16 Spy Agencies

President Obama has nominated James Clapper, a retired Air Force Lieutenant General (that’s three stars to you civilian types) to head the United States’ 16 spy agencies.

Let me run that past you again in case you missed it:  SIXTEEN spy agencies.

Interestingly, the Intelligence Community’s own website lists 17 foreign and domestic spy agencies and organizations:

I’m guessing that the “Office of the Director of National Intelligence” doesn’t really count because isn’t an “agency” so much as a bureaucracy.  OK, I’ll buy that.

Why do we need 16 separate agencies to spy on people?  How much waste and duplication of effort exists?  Can some agencies and responsibilities be combined?  I do understand that, per Executive Order 12333, foreign and domestic intelligence needs to be kept separate.  But hasn’t DHS added a lot more gray to that crayon box anyway?

I really don’t want to get started on Homeland Security… but I’m going to.  Isn’t DHS just an “umbrella agency” that oversees the United States National Guard, the Federal Emergency Management Agency, the United States Coast Guard (weren’t they already listed?), U.S. Customs and Border Protection, U.S. Immigration and Customs Enforcement, United States Citizenship and Immigration Services, the United States Secret Service, the Transportation Security Administration, and Civil Air Patrol?  Were these agencies not competent to oversee themselves?  (Heh… forget I asked that.)  Did they not play well together at spy agency family reunions?

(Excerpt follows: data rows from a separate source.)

(* ===== verification/VaultPromotion.v ===== *)
(** * Promotions in the vault ([internal/vault/promotion.go])

    A promotion copies current values of one environment into another.  A
    request is bound to the exact revisions it was made against, checked again
    before it is applied, applied with snapshots of what it replaces, and rolled
    back from those snapshots unless someone has written since. *)
From S2P Require Import Prelude GoStrings GoEncoding Policy Schema Database Crypto Jobs Authority AuditLog VaultStore Vault VaultCollections.

(** ** Definitions *)

(** [models.PromotionRequest]: the row and its identifier. *)
Record PromotionRequest := mkRequest { q_ID : uuid; q_row : promotion_row }.
Definition q_ProjectID (q : PromotionRequest) : uuid := pq_project_id (q_row q).
Definition q_Source (q : PromotionRequest) : string := pq_source_environment (q_row q).
Definition q_Target (q : PromotionRequest) : string := pq_target_environment (q_row q).
Definition q_KeysFilter (q : PromotionRequest) : list string := pq_keys_filter (q_row q).
Definition q_OverridePolicy (q : PromotionRequest) : string := pq_override_policy (q_row q).

(** [models.DiffEntry]. *)
Record DiffEntry := mkDiff {
  de_Key : string;
  de_SourceHash : string;
  de_TargetHash : string;
  de_SourceExists : bool;
  de_TargetExists : bool;
  de_Action : string;
}.

(** The filter of a promotion: keys of acceptable length, none twice. *)
Fixpoint filter_ok (seen keys : list string) : bool :=
  match keys with
  | [] => true
  | key :: keys' =>
      negb (bool_decide (key = "")) && (String.length key <=? 255) && negb (bool_decide (key ∈ seen))
      && filter_ok (key :: seen) keys'
  end.

(** [promotionRevision] printed by [json.Marshal]. *)
Definition revision_json (r : VRecord) : json :=
  JObj [("Key", JStr (v_Key r)); ("ID", JStr (uuid_String (v_ID r))); ("Revision", JInt (v_Revision r));
        ("Deleted", JBool (v_Deleted r))].
Definition by_record_key (a b : VRecord) : Prop := String.le (v_Key a) (v_Key b).
#[export] Instance by_record_key_dec : RelDecision by_record_key.
Proof. intros a b. unfold by_record_key. apply _. Defined.
Definition revisions_json (records : list VRecord) : json := JList (map revision_json (merge_sort by_record_key records)).

Definition request_json (pr : PromotionRequest) : json :=
  JObj [("ID", JStr (uuid_String (q_ID pr))); ("Project", JStr (uuid_String (q_ProjectID pr)));
        ("RequestedBy", JStr (uuid_String (pq_requested_by (q_row pr))));
        ("Source", JStr (q_Source pr)); ("Target", JStr (q_Target pr)); ("Override", JStr (q_OverridePolicy pr));
        ("Notes", JStr (pq_notes (q_row pr))); ("Keys", JList (map JStr (merge_sort String.le (q_KeysFilter pr))));
        ("PolicyRevision", JInt 1); ("ApprovalRequired", JBool (bool_decide (q_Target pr = "prod")))].

(** *** Statements *)

Definition insert_binding (id : uuid) (b : binding_row) (db : DB) : option DB :=
  if bool_decide (is_Some (vbindings db !! id)) || bool_decide (promotions db !! id = None)
     || bool_decide (projects db !! vb_project_id b = None)
  then None
  else Some (upd_db_vault (upd_t_vault_promotion_bindings <[id := b]>) db).

Definition insert_snapshot (id : uuid) (ss : snapshot_row) (db : DB) : option DB :=
  if bool_decide (is_Some (snapshots db !! id)) || bool_decide (promotions db !! ss_promotion_id ss = None)
     || bool_decide (environments db !! ss_environment_id ss = None) || negb (varchar 255 (ss_key ss))
  then None
  else Some (upd_db_secrets (upd_t_secret_snapshots <[id := ss]>) db).

Definition insert_effect (promotion secret project : uuid) (rev : Z) (db : DB) : option DB :=
  if bool_decide (is_Some (veffects db !! (promotion, secret))) || bool_decide (vbindings db !! promotion = None)
     || bool_decide (projects db !! project = None) || (rev <=? 0)%Z || negb (entry_ok secret project db)
  then None
  else Some (upd_db_vault (upd_t_vault_promotion_effects <[(promotion, secret) := (project, rev)]>) db).

(** The rows a rollback goes through: a snapshot of the promotion, the secret it
    was written to, the revision it applied, and the key of the snapshot. *)
Record rollback_item := mkItem {
  it_key : string;
  it_exists : bool;
  it_cipher : string;
  it_nonce : string;
  it_encrypted : string;
  it_key_nonce : string;
  it_id : uuid;
  it_revision : Z;
}.
Definition by_item_key (a b : rollback_item) : Prop := String.le (it_key a) (it_key b).
#[export] Instance by_item_key_dec : RelDecision by_item_key.
Proof. intros a b. unfold by_item_key. apply _. Defined.

Definition item_of (project : uuid) (db : DB) (ss_id : uuid) (ss : snapshot_row) (promotion secret eproject : uuid) (rev : Z)
  : option rollback_item :=
  if bool_decide (ss_promotion_id ss = promotion) && bool_decide (eproject = project) then
    e ← ventries db !! secret;
    if bool_decide (ve_project_id e = eproject) && bool_decide (ve_secret_key e = ss_key ss)
       && bool_decide (ve_environment_id e = ss_environment_id ss)
    then
      let k := sk ← vsnapkeys db !! ss_id;
               if bool_decide (sk.1 = eproject) then
                 k ← vkeys db !! sk.2;
                 if bool_decide (vk_project_id k = sk.1) then Some k else None
               else None in
      Some (mkItem (ss_key ss) (ss_prior_existed ss) (ss_encrypted_value ss) (ss_value_nonce ss)
              (from_option vk_encrypted_key "" k) (from_option vk_nonce "" k) secret rev)
    else None
  else None.
Definition rollback_items (promotion project : uuid) (db : DB) : list rollback_item :=
  merge_sort by_item_key (
    ss ← map_to_list (snapshots db);
    omap (λ ef : (uuid * uuid) * (uuid * Z),
            if bool_decide (ef.1.1 = promotion)
            then item_of project db ss.1 ss.2 promotion ef.1.2 ef.2.1 ef.2.2 else None)
         (map_to_list (veffects db))).

(** [SELECT COUNT( * ) FROM vault_revisions WHERE ... revision>$3 AND operation<>'rotation']. *)
Definition changed_since (project id : uuid) (rev : Z) (db : DB) : Z :=
  count_where (λ k r, bool_decide (vr_project_id r = project) && bool_decide (k.1 = id) && (rev <? k.2)%Z
                      && negb (bool_decide (vr_operation r = "rotation"))) (vrevisions db).

(** [COUNT( * ) ... name IN (source, target)]. *)
Definition count_envs (project : uuid) (names : list string) (db : DB) : Z :=
  count_where (λ _ e, bool_decide (en_project_id e = project) && bool_decide (en_name e ∈ names)) (environments db).

Section Promotion.
Context `{P : Primitives} (s : Service).

Definition revisionDigest (records : list VRecord) : string :=
  hex_EncodeToString (sha256 (Marshal (revisions_json records))).
Definition promotionRequestDigest (pr : PromotionRequest) : string :=
  hex_EncodeToString (sha256 (Marshal (request_json pr))).

Definition Transaction {A} (p : Principal) (project : uuid) (action : Action) (fn : Tx A) : Tx A :=
  vault_tx p project (
    _ ← permit s p action (project_record project "");
    fn).
Definition EventTx (p : Principal) (project : uuid) (action environment : string) : Tx unit :=
  event s p (project_record project environment) action.

Definition promotionRecords (p : Principal) (project : uuid) (environment : string) (keys : list string) : Tx (list VRecord) :=
  ids ← query (active_ids project environment);
  if negb (filter_ok [] keys) then fail ErrInvalid else
  let selected := negb (bool_decide (keys = [])) in
  result ← for_fold ids [] (λ acc id,
    r ← load project id;
    if selected && negb (bool_decide (v_Key r ∈ keys)) then mret acc else
    _ ← permit s p ReadValue r;
    mret (acc ++ [r]));
  if selected && negb (length (remove_dups (map v_Key result)) =? length keys) then fail ErrNotFound
  else mret result.

Definition BindPromotionTx (p : Principal) (pr : PromotionRequest) : Tx unit :=
  envCount ← query (count_envs (q_ProjectID pr) [q_Source pr; q_Target pr]);
  if negb (envCount =? 2)%Z then fail ErrInvalid else
  source ← promotionRecords p (q_ProjectID pr) (q_Source pr) (q_KeysFilter pr);
  if bool_decide (source = []) then fail ErrInvalid else
  target ← promotionRecords p (q_ProjectID pr) (q_Target pr) [];
  t ← now;
  exec (insert_binding (q_ID pr)
          (mkBinding (q_ProjectID pr) (promotionRequestDigest pr) (revisionDigest source) (revisionDigest target)
             (t + 30 * Minute)%Z)).

Definition CheckPromotionTx (p : Principal) (pr : PromotionRequest) : Tx unit :=
  b ← on_err ErrConflict (query_row (λ db,
        b ← vbindings db !! q_ID pr; if bool_decide (vb_project_id b = q_ProjectID pr) then Some b else None));
  t ← now;
  if negb (bool_decide (vb_request_digest b = promotionRequestDigest pr)) || negb (After (vb_expires_at b) t)
  then fail ErrConflict else
  source ← promotionRecords p (q_ProjectID pr) (q_Source pr) (q_KeysFilter pr);
  target ← promotionRecords p (q_ProjectID pr) (q_Target pr) [];
  if negb (bool_decide (vb_source_digest b = revisionDigest source))
     || negb (bool_decide (vb_target_digest b = revisionDigest target))
  then fail ErrConflict else mret ().

(** [CurrentTx], with [ErrNotFound] turned into absence. *)
Definition current_opt (project : uuid) (environment key : string) : Tx (option VRecord) :=
  c ← attempt (CurrentTx project environment key);
  match c with
  | Ok r => mret (Some r)
  | Err e => if errors_Is e "vault record not found" then mret None else fail e
  end.

(** The value the target has now, kept in the snapshot. *)
Definition snapshot_value (project : uuid) (target : option VRecord) : Tx (string * string * uuid) :=
  match target with
  | None => mret ("", "", uuid_Nil)
  | Some t =>
      query_row (λ db, r ← vrevisions db !! (v_ID t, v_Revision t);
                       if bool_decide (vr_project_id r = project)
                       then Some (vr_encrypted_value r, vr_nonce r, vr_key_id r) else None)
  end.

Definition apply_one (p : Principal) (pr : PromotionRequest) (src : VRecord) : Tx unit :=
  let project := q_ProjectID pr in
  target ← current_opt project (q_Target pr) (v_Key src);
  if bool_decide (is_Some target) && bool_decide (q_OverridePolicy pr = "skip") then mret () else
  let record := mkVRecord uuid_Nil project (q_Target pr) (v_Key src) 0 "" false uuid_Nil 0 0 in
  _ ← permit s p WriteSecret record;
  snapshot ← uuid_New;
  env ← query_row (find_env project (q_Target pr));
  cnk ← snapshot_value project target;
  _ ← exec (insert_snapshot snapshot
             (mkSnapshot (q_ID pr) env (v_Key src) cnk.1.1 cnk.1.2 (bool_decide (is_Some target))));
  _ ← (match target with
       | Some _ => exec (insert_snapshot_key snapshot project cnk.2)
       | None => mret ()
       end);
  _ ← event s p src "secret.read";
  plain ← readVersion s src (v_Revision src);
  updated ← PutTx s p (with_value plain (match target with Some t => with_id (v_ID t) record | None => record end))
              (match target with Some t => v_Revision t | None => 0%Z end) "promotion";
  exec (insert_effect (q_ID pr) (v_ID updated) project (v_Revision updated)).

Definition ApplyPromotionTx (p : Principal) (pr : PromotionRequest) : Tx unit :=
  _ ← CheckPromotionTx p pr;
  source ← promotionRecords p (q_ProjectID pr) (q_Source pr) (q_KeysFilter pr);
  for_each source (apply_one p pr).

Definition rollback_one (p : Principal) (project : uuid) (i : rollback_item) : Tx unit :=
  r ← load project (it_id i);
  if v_Deleted r then fail ErrConflict else
  changed ← (if (v_Revision r =? it_revision i)%Z then mret 0%Z
             else query (changed_since project (v_ID r) (it_revision i)));
  if (0 <? changed)%Z then fail ErrConflict else
  if negb (it_exists i) then DeleteTx s p project (it_id i) (v_Revision r) else
  _ ← permit s p RestoreSecret r;
  _ ← event s p (bump r) "secret.restored";
  dek ← lift (DecryptDEK (crypto s) (it_encrypted i) (it_key_nonce i));
  plain ← lift (Decrypt dek (it_cipher i) (it_nonce i));
  _ ← PutTx s p (with_value plain r) (v_Revision r) "rollback";
  mret ().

Unnecessary, repetitious redundancy.  Why is Customs and Border Protection a separate agency from Immigration and Customs Enforcement?  They both have “Customs” in their names!  Immigration and Customs Enforcement and United States Citizenship and Immigration Services both share the word “Immigration.”  What are these people doing?  Can you imagine the savings on business cards alone?